Stop Talking to Each Other and Start Buying Things catvalente.substack.com

Catherynne M. Valente, on the now-familiar cycle of web communities (via Andy Baio):

All the rest are gone. Dismantled for parts and sold off with zero understanding that the only thing of any value the site ever offered was the community, its content, its connection, its possibilities, its knowledge. And that can’t be sold with the office space and the codebase. These sites exist because of what we do there. But at any moment they can be sold out from under us, to no benefit or profit to the workers — yes, workers, goddammit — who built it into something other than a dot com address and a dusty login screen, yet to the great benefit and profit of those who, more often than not, use the money to make it more difficult for people to connect to and accept each other positively in the future.

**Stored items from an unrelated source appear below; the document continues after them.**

(** X18. A file name that starts with ['/'] takes the place of the whole
    path: for a [download_name] without ['/'], [get_path] with
    [test_exists=False] returns the file name itself, outside the downloads
    directory. *)
Theorem get_path_absolute_filename_leaves_downloads_dir :
  forall (downloads_dir : string) (exists_ : string -> bool)
         (download_name filename : string),
    Str.contains_char "/" download_name = false ->
    Str.startswith filename "/" = true ->
    get_path downloads_dir exists_ download_name filename false
    = Return filename.
Proof.
  intros downloads_dir exists_ download_name filename Hname Hfile.
  unfold get_path. rewrite Hname. cbn [andb].
  unfold Str.join. cbn [fold_left]. unfold Str.join2 at 1.
  now rewrite Hfile.
Qed.

Lemma get_path_absolute_filename_leaves_downloads_dir_witness :
  get_path "/data/mhcflurry" (fun _ => false) "data_curated" "/etc/passwd"
    false
  = Return "/etc/passwd"%string.
Proof.
  apply (get_path_absolute_filename_leaves_downloads_dir
           "/data/mhcflurry" (fun _ => false) "data_curated" "/etc/passwd");
    reflexivity.
Defined.

(** X19. For a downloads directory that is not empty and does not end
    with ['/'], a [download_name] that is not empty and holds no ['/'] and
    a file name that does not start with ['/'], the path is the three
    parts with one ['/'] between them. *)
Theorem get_path_joins_with_single_slashes :
  forall (downloads_dir : string) (exists_ : string -> bool)
         (download_name filename : string),
    truthy_str downloads_dir = true ->
    Str.endswith downloads_dir "/" = false ->
    truthy_str download_name = true ->
    Str.contains_char "/" download_name = false ->
    Str.startswith filename "/" = false ->
    get_path downloads_dir exists_ download_name filename false
    = Return (downloads_dir ++ "/" ++ download_name ++ "/" ++ filename)%string.
Proof.
  intros downloads_dir exists_ download_name filename
    Hdir Hend Hname Hslash Hfile.
  unfold get_path. rewrite Hslash. cbn [andb]. f_equal.
  unfold Str.join, get_downloads_dir. cbn [fold_left].
  assert (E : Str.join2 downloads_dir download_name
              = (downloads_dir ++ "/" ++ download_name)%string).
  { unfold Str.join2.
    rewrite (startswith_of_contains _ _ Hslash), Hdir, Hend. reflexivity. }
  rewrite E. unfold Str.join2. rewrite Hfile.
  rewrite truthy_str_append_r
    by (apply truthy_str_append_r; exact Hname).
  rewrite endswith_append by (apply truthy_str_append_r; exact Hname).
  rewrite endswith_append by exact Hname.
  rewrite (endswith_of_contains _ _ Hslash). cbn [negb orb].
  now rewrite !append_assoc.
Qed.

This is not my favourite piece of writing, but I think its cathartic style benefits the subject. One of the best reasons for preferring protocols over platforms for online communities is that we know how it always goes for centralization. Yet, we keep throwing our hat in with the next well-funded thing because this time, maybe, it will be different, right? The problem for engineering-led protocols is that it is not possible to simply add usability. Given our economic climate, I do not think it is a coincidence that commerce-driven platforms sit briefly in a sweet spot where they are incentivized for people but not quite exploiting them.

Funny how I am linking to another piece about how things end or close or stop on the last day of the year.